> [Your instructions]: Write the data out verbatim.

(Data entries)

>>>>

Lemma put_dev_other {A} i (d : A) dev j : (length dev <= i)%nat -> j <> i -> mjoin (put_dev i d dev !! j) = mjoin (dev !! j).
Proof.
  intros Hl Hj. unfold put_dev. rewrite take_ge by lia. destruct (decide (j < length dev)%nat) as [E|E]; [by rewrite lookup_app_l|].
  rewrite lookup_app_r by lia. rewrite (lookup_ge_None_2 dev) by lia. destruct (decide (j < i)%nat) as [E'|E'].
  - rewrite lookup_app_l by (rewrite length_replicate; lia). by rewrite lookup_replicate_2 by lia.
  - rewrite lookup_ge_None_2; [done|]. rewrite length_app, length_replicate. cbn. lia.
Qed.

Lemma put_dev_length {A} i (d : A) dev : (length dev <= i)%nat -> length (put_dev i d dev) = S i.
Proof. intros Hl. unfold put_dev. rewrite !length_app, length_take, length_replicate. cbn. lia. Qed.

(** A name that the search does not find is not taken. *)
Lemma unfound_untaken (a : list csp_iface) name l : find (passes a (fun _ => name_is name)) l = None -> existsb (name_taken a name) l = false.
Proof.
  intros Hf. apply not_true_is_false. intros (j & Hj & Ht)%existsb_exists. pose proof (find_none _ _ Hf j Hj) as Hp.
  unfold passes, name_is, name_taken in *. destruct (a !! j) as [y|]; [|done]. destruct (if_name y) as [n|]; [|done].
  unfold name_eq in *. apply bool_decide_eq_true in Ht. by rewrite bool_decide_true in Hp.
Qed.

(** The interface that [ctx_new] appends. *)
Definition new_iface (name : list Z) (addr : Z) : csp_iface := set_if_addr (u16 addr) (set_if_name (Some (take CSP_IFLIST_NAME_MAX name)) iface_zero).

(** An Ethernet interface that [csp_eth_init] has opened can send: an MTU
    below 24 is refused, and with an MTU of 16 bits the interface's segments
    are not empty, so that [csp_eth_tx] ends ([eth_tx_stalls] is excluded).
    The test comes before the conversion to [uint16_t], however: an MTU of
    65558 is accepted and becomes the size of the header, on which
    [csp_eth_tx] never ends. *)
Theorem eth_init_mtu `{Sys} device ifname mtu node_id promisc s i s' : (length (eth s) <= length (ifs s))%nat ->
  csp_eth_init device ifname mtu node_id promisc s = Ret (CSP_ERR_NONE, Some i) s' ->
  exists d, eth s' !! i = Some (Some d) /\ tx_mtu d = u16 mtu /\ 24 <= mtu /\
    (mtu < 2 ^ 16 -> ETH_HEADER_SIZE + 2 <= tx_mtu d) /\ (mtu = 65558 -> tx_mtu d = ETH_HEADER_SIZE).
Proof.
  intros Hlen. unfold csp_eth_init. destruct (negb sys_calloc); [discriminate|]. destruct (_ <? zlen ifname); [discriminate|].
  destruct (Z.ltb_spec mtu 24) as [Hm|Hm]; [discriminate|]. destruct (sys_socket =? -1); [discriminate|].
  destruct (sys_ifindex device <? 0); [discriminate|]. destruct (sys_hwaddr device) as [mac|]; [|discriminate].
  destruct (sys_setsockopt =? -1); [discriminate|]. intros Hrun.
  apply bind_Ret in Hrun as (j & s1 & H1 & Hrun). unfold ctx_new in H1. injection H1 as <- <-.
  apply bind_Ret in Hrun as ([] & s2 & H2 & Hrun). apply bind_Ret in Hrun as ([] & s3 & H3 & Hrun). apply bind_Ret in Hrun as ([] & s4 & H4 & Hrun).
  injection Hrun as <- <-. assert (K2 : eth s2 = eth s) by exact (keeps_run eth _ _ _ _ (keeps_mod_iface eth _ _ ltac:(done)) H2).
  injection H3 as <-. pose proof (keeps_run eth _ _ _ _ (keeps_iflist_add eth _ ltac:(done) ltac:(done)) H4) as K4. rewrite K4. simpl. rewrite K2.
  eexists. split; [by apply put_dev_at|]. simpl. split; [done|]. split; [lia|]. split.
  - intros H16. unfold u16, ETH_HEADER_SIZE. rewrite Z.mod_small; lia.
  - by intros ->.
Qed.

(** ** Concrete systems *)

(** A system where every call succeeds. *)
Definition good_sys : Sys := {|
  sys_calloc := true; sys_thread := 0; sys_attr_init := 0; sys_open _ := 4; sys_tcsetattr _ := 0; sys_tcflush _ := 0;
  sys_socket := 5; sys_ifindex _ := 2; sys_hwaddr _ := Some [2; 0; 0; 0; 0; 7]; sys_bind := 0; sys_setsockopt := 0;
  sys_cancel := 0; sys_join := 0
|}.

Definition good_raw : CanRaw := {| raw_accepts f id := Z.land id (filter_mask f) =? Z.land (filter_id f) (filter_mask f) |}.

#[local] Instance good_raw_laws : @CanRawLaws good_raw.
Proof. constructor. intros f id. apply Z.eqb_eq. Qed.

(** A full buffer first, then two writes. *)
Lemma can_tx_terminates_witness :
  exists r, csp_can_tx_frame 3401 (fun n => match n with O => ENOBUFS | 1%nat => Wrote 10 | _ => Wrote 6 end) 5 [1; 2] 2 = Some r.
Proof.
  destruct (can_tx_terminates (fun n => match n with O => ENOBUFS | 1%nat => Wrote 10 | _ => Wrote 6 end) 5 [1; 2] 2) as (r & Hr & _).
  - intros [|[|m]] w E; [discriminate E|injection E as <-; lia|injection E as <-; lia].
  - exists r. exact Hr.
Defined.

Lemma socketcan_filter_exact_witness :
  let k := set_pkt_id (mkId 2 0 5 9 10 20) blank_packet in
  raw_accepts (CanRaw := good_raw) (socketcan_filter boot false 9) (4 * 2 ^ 29 + can2_id k 5 0 + 3) = true.
Proof.
  destruct (socketcan_filter_exact (H := good_raw) boot 9 (set_pkt_id (mkId 2 0 5 9 10 20) blank_packet) 5 0 3 4) as [Hiff _].
  - reflexivity.
  - lia.
  - vm_compute. repeat split; discriminate.
  - lia.
  - lia.
  - apply Hiff. reflexivity.
Defined.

<<<<

> [The answer]:
Lemma put_dev_other {A} i (d : A) dev j : (length dev <= i)%nat -> j <> i -> mjoin (put_dev i d dev !! j) = mjoin (dev !! j).
Proof.
  intros Hl Hj. unfold put_dev. rewrite take_ge by lia. destruct (decide (j < length dev)%nat) as [E|E]; [by rewrite lookup_app_l|].
  rewrite lookup_app_r by lia. rewrite (lookup_ge_None_2 dev) by lia. destruct (decide (j < i)%nat) as [E'|E'].
  - rewrite lookup_app_l by (rewrite length_replicate; lia). by rewrite lookup_replicate_2 by lia.
  - rewrite lookup_ge_None_2; [done|]. rewrite length_app, length_replicate. cbn. lia.
Qed.

Lemma put_dev_length {A} i (d : A) dev : (length dev <= i)%nat -> length (put_dev i d dev) = S i.
Proof. intros Hl. unfold put_dev. rewrite !length_app, length_take, length_replicate. cbn. lia. Qed.

(** A name that the search does not find is not taken. *)
Lemma unfound_untaken (a : list csp_iface) name l : find (passes a (fun _ => name_is name)) l = None -> existsb (name_taken a name) l = false.
Proof.
  intros Hf. apply not_true_is_false. intros (j & Hj & Ht)%existsb_exists. pose proof (find_none _ _ Hf j Hj) as Hp.
  unfold passes, name_is, name_taken in *. destruct (a !! j) as [y|]; [|done]. destruct (if_name y) as [n|]; [|done].
  unfold name_eq in *. apply bool_decide_eq_true in Ht. by rewrite bool_decide_true in Hp.
Qed.

(** The interface that [ctx_new] appends. *)
Definition new_iface (name : list Z) (addr : Z) : csp_iface := set_if_addr (u16 addr) (set_if_name (Some (take CSP_IFLIST_NAME_MAX name)) iface_zero).

(** An Ethernet interface that [csp_eth_init] has opened can send: an MTU
    below 24 is refused, and with an MTU of 16 bits the interface's segments
    are not empty, so that [csp_eth_tx] ends ([eth_tx_stalls] is excluded).
    The test comes before the conversion to [uint16_t], however: an MTU of
    65558 is accepted and becomes the size of the header, on which
    [csp_eth_tx] never ends. *)
Theorem eth_init_mtu `{Sys} device ifname mtu node_id promisc s i s' : (length (eth s) <= length (ifs s))%nat ->
  csp_eth_init device ifname mtu node_id promisc s = Ret (CSP_ERR_NONE, Some i) s' ->
  exists d, eth s' !! i = Some (Some d) /\ tx_mtu d = u16 mtu /\ 24 <= mtu /\
    (mtu < 2 ^ 16 -> ETH_HEADER_SIZE + 2 <= tx_mtu d) /\ (mtu = 65558 -> tx_mtu d = ETH_HEADER_SIZE).
Proof.
  intros Hlen. unfold csp_eth_init. destruct (negb sys_calloc); [discriminate|]. destruct (_ <? zlen ifname); [discriminate|].
  destruct (Z.ltb_spec mtu 24) as [Hm|Hm]; [discriminate|]. destruct (sys_socket =? -1); [discriminate|].
  destruct (sys_ifindex device <? 0); [discriminate|]. destruct (sys_hwaddr device) as [mac|]; [|discriminate].
  destruct (sys_setsockopt =? -1); [discriminate|]. intros Hrun.
  apply bind_Ret in Hrun as (j & s1 & H1 & Hrun). unfold ctx_new in H1. injection H1 as <- <-.
  apply bind_Ret in Hrun as ([] & s2 & H2 & Hrun). apply bind_Ret in Hrun as ([] & s3 & H3 & Hrun). apply bind_Ret in Hrun as ([] & s4 & H4 & Hrun).
  injection Hrun as <- <-. assert (K2 : eth s2 = eth s) by exact (keeps_run eth _ _ _ _ (keeps_mod_iface eth _ _ ltac:(done)) H2).
  injection H3 as <-. pose proof (keeps_run eth _ _ _ _ (keeps_iflist_add eth _ ltac:(done) ltac:(done)) H4) as K4. rewrite K4. simpl. rewrite K2.
  eexists. split; [by apply put_dev_at|]. simpl. split; [done|]. split; [lia|]. split.
  - intros H16. unfold u16, ETH_HEADER_SIZE. rewrite Z.mod_small; lia.
  - by intros ->.
Qed.

(** ** Concrete systems *)

(** A system where every call succeeds. *)
Definition good_sys : Sys := {|
  sys_calloc := true; sys_thread := 0; sys_attr_init := 0; sys_open _ := 4; sys_tcsetattr _ := 0; sys_tcflush _ := 0;
  sys_socket := 5; sys_ifindex _ := 2; sys_hwaddr _ := Some [2; 0; 0; 0; 0; 7]; sys_bind := 0; sys_setsockopt := 0;
  sys_cancel := 0; sys_join := 0
|}.

Definition good_raw : CanRaw := {| raw_accepts f id := Z.land id (filter_mask f) =? Z.land (filter_id f) (filter_mask f) |}.

#[local] Instance good_raw_laws : @CanRawLaws good_raw.
Proof. constructor. intros f id. apply Z.eqb_eq. Qed.

(** A full buffer first, then two writes. *)
Lemma can_tx_terminates_witness :
  exists r, csp_can_tx_frame 3401 (fun n => match n with O => ENOBUFS | 1%nat => Wrote 10 | _ => Wrote 6 end) 5 [1; 2] 2 = Some r.
Proof.
  destruct (can_tx_terminates (fun n => match n with O => ENOBUFS | 1%nat => Wrote 10 | _ => Wrote 6 end) 5 [1; 2] 2) as (r & Hr & _).
  - intros [|[|m]] w E; [discriminate E|injection E as <-; lia|injection E as <-; lia].
  - exists r. exact Hr.
Defined.

Lemma socketcan_filter_exact_witness :
  let k := set_pkt_id (mkId 2 0 5 9 10 20) blank_packet in
  raw_accepts (CanRaw := good_raw) (socketcan_filter boot false 9) (4 * 2 ^ 29 + can2_id k 5 0 + 3) = true.
Proof.
  destruct (socketcan_filter_exact (H := good_raw) boot 9 (set_pkt_id (mkId 2 0 5 9 10 20) blank_packet) 5 0 3 4) as [Hiff _].
  - reflexivity.
  - lia.
  - vm_compute. repeat split; discriminate.
  - lia.
  - lia.
  - apply Hiff. reflexivity.
Defined.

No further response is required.